**Required work**
Write out the full listing again. Make no alterations.

═══ Supplied data

(** Every event keeps the invariant. *)
Lemma tracked_step (e : event) (w : world) : tracked w -> tracked (step e w).1.
Proof.
  intros Hw.
  destruct e as [| |data thrown|kind cb|kind cb|s now|s parsed now|s what|s now|t];
    cbn [step].
  - apply connect_tracked, Hw.
  - apply neutral_tracked; [apply neutral_disconnect | exact Hw].
  - apply send_tracked, Hw.
  - apply neutral_tracked; [apply neutral_on | exact Hw].
  - apply neutral_tracked; [apply neutral_off | exact Hw].
  - destruct (sockets (rt w) !! s) as [[st p]|] eqn:Hs; [|exact Hw].
    rewrite andthen_run. cbn [fst]. apply onopen_tracked.
    apply (neutral_unclaimed p (with_runtime (set_readyState s OPEN)));
      [apply neutral_set_readyState|].
    split; [exact Hw|]. destruct Hw as (_ & _ & _ & K4).
    destruct (K4 _ _ _ Hs) as [_ Hne]. exact Hne.
  - destruct (sockets (rt w) !! s); [apply handleMessage_tracked, Hw | exact Hw].
  - destruct (sockets (rt w) !! s) as [[st p]|] eqn:Hs; [|exact Hw].
    apply onerror_tracked. split; [exact Hw|]. destruct Hw as (_ & _ & _ & K4).
    destruct (K4 _ _ _ Hs) as [_ Hne]. exact Hne.
  - destruct (sockets (rt w) !! s); [|exact Hw].
    apply neutral_tracked; [|exact Hw].
    apply neutral_andthen; [apply neutral_set_readyState | apply neutral_onclose].
  - destruct (timers (rt w) !! t) as [[ms [| |id p]]|] eqn:Ht.
    + apply neutral_tracked; [apply neutral_heartbeat | exact Hw].
    + rewrite andthen_run. cbn [fst]. apply connect_tracked.
      apply neutral_tracked; [apply neutral_drop_timer | exact Hw].
    + exact (requestTimedOut_tracked t ms id p w Hw Ht).
    + exact Hw.
Qed.

Lemma tracked_create (u k p : string) (max delay : Z) (throws : option string) :
  tracked (create u k p max delay throws).
Proof.
  split; [|split; [|split]]; cbn; intros *; rewrite lookup_empty; discriminate.
Qed.

Lemma tracked_run (es : list event) (w : world) : tracked w -> tracked (run es w).1.
Proof.
  revert w. induction es as [|e es IH]; intros w Hw; [exact Hw|].
  change (run (e :: es)) with (step e >>> run es).
  rewrite andthen_run. cbn [fst]. apply IH, tracked_step, Hw.
Qed.

(** A frame whose identifier names no pending request is not a reply. *)
Lemma matching_none (m : WebSocketManager) (mid : option json) :
  (∀ k, mid = Some (JStr k) -> pendingRequests m !! k = None) ->
  matching m mid = None.
Proof.
  intros Hnone. unfold matching.
  destruct (truthy_opt mid); [|reflexivity].
  destruct mid as [[| | |k| |]|]; try reflexivity.
  rewrite (Hnone k eq_refl). reflexivity.
Qed.

Lemma matching_some (m : WebSocketManager) (k : string) (pending : PendingCallback) :
  k ≠ "" ->
  pendingRequests m !! k = Some pending ->
  matching m (Some (JStr k)) = Some (k, pending).
Proof.
  intros Hk Hp. unfold matching. simpl.
  destruct (String.eqb_spec k ""); [contradiction|]. simpl.
  rewrite Hp. reflexivity.
Qed.

(** [emit] changes nothing. *)
Lemma emit_world (event : json) (data : DonationEvent) (w : world) :
  (emit event data w).1 = w.
Proof. unfold emit. destruct (map_get _ _); reflexivity. Qed.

══════

**Problem solution**
(** Every event keeps the invariant. *)
Lemma tracked_step (e : event) (w : world) : tracked w -> tracked (step e w).1.
Proof.
  intros Hw.
  destruct e as [| |data thrown|kind cb|kind cb|s now|s parsed now|s what|s now|t];
    cbn [step].
  - apply connect_tracked, Hw.
  - apply neutral_tracked; [apply neutral_disconnect | exact Hw].
  - apply send_tracked, Hw.
  - apply neutral_tracked; [apply neutral_on | exact Hw].
  - apply neutral_tracked; [apply neutral_off | exact Hw].
  - destruct (sockets (rt w) !! s) as [[st p]|] eqn:Hs; [|exact Hw].
    rewrite andthen_run. cbn [fst]. apply onopen_tracked.
    apply (neutral_unclaimed p (with_runtime (set_readyState s OPEN)));
      [apply neutral_set_readyState|].
    split; [exact Hw|]. destruct Hw as (_ & _ & _ & K4).
    destruct (K4 _ _ _ Hs) as [_ Hne]. exact Hne.
  - destruct (sockets (rt w) !! s); [apply handleMessage_tracked, Hw | exact Hw].
  - destruct (sockets (rt w) !! s) as [[st p]|] eqn:Hs; [|exact Hw].
    apply onerror_tracked. split; [exact Hw|]. destruct Hw as (_ & _ & _ & K4).
    destruct (K4 _ _ _ Hs) as [_ Hne]. exact Hne.
  - destruct (sockets (rt w) !! s); [|exact Hw].
    apply neutral_tracked; [|exact Hw].
    apply neutral_andthen; [apply neutral_set_readyState | apply neutral_onclose].
  - destruct (timers (rt w) !! t) as [[ms [| |id p]]|] eqn:Ht.
    + apply neutral_tracked; [apply neutral_heartbeat | exact Hw].
    + rewrite andthen_run. cbn [fst]. apply connect_tracked.
      apply neutral_tracked; [apply neutral_drop_timer | exact Hw].
    + exact (requestTimedOut_tracked t ms id p w Hw Ht).
    + exact Hw.
Qed.

Lemma tracked_create (u k p : string) (max delay : Z) (throws : option string) :
  tracked (create u k p max delay throws).
Proof.
  split; [|split; [|split]]; cbn; intros *; rewrite lookup_empty; discriminate.
Qed.

Lemma tracked_run (es : list event) (w : world) : tracked w -> tracked (run es w).1.
Proof.
  revert w. induction es as [|e es IH]; intros w Hw; [exact Hw|].
  change (run (e :: es)) with (step e >>> run es).
  rewrite andthen_run. cbn [fst]. apply IH, tracked_step, Hw.
Qed.

(** A frame whose identifier names no pending request is not a reply. *)
Lemma matching_none (m : WebSocketManager) (mid : option json) :
  (∀ k, mid = Some (JStr k) -> pendingRequests m !! k = None) ->
  matching m mid = None.
Proof.
  intros Hnone. unfold matching.
  destruct (truthy_opt mid); [|reflexivity].
  destruct mid as [[| | |k| |]|]; try reflexivity.
  rewrite (Hnone k eq_refl). reflexivity.
Qed.

Lemma matching_some (m : WebSocketManager) (k : string) (pending : PendingCallback) :
  k ≠ "" ->
  pendingRequests m !! k = Some pending ->
  matching m (Some (JStr k)) = Some (k, pending).
Proof.
  intros Hk Hp. unfold matching. simpl.
  destruct (String.eqb_spec k ""); [contradiction|]. simpl.
  rewrite Hp. reflexivity.
Qed.

(** [emit] changes nothing. *)
Lemma emit_world (event : json) (data : DonationEvent) (w : world) :
  (emit event data w).1 = w.
Proof. unfold emit. destruct (map_get _ _); reflexivity. Qed.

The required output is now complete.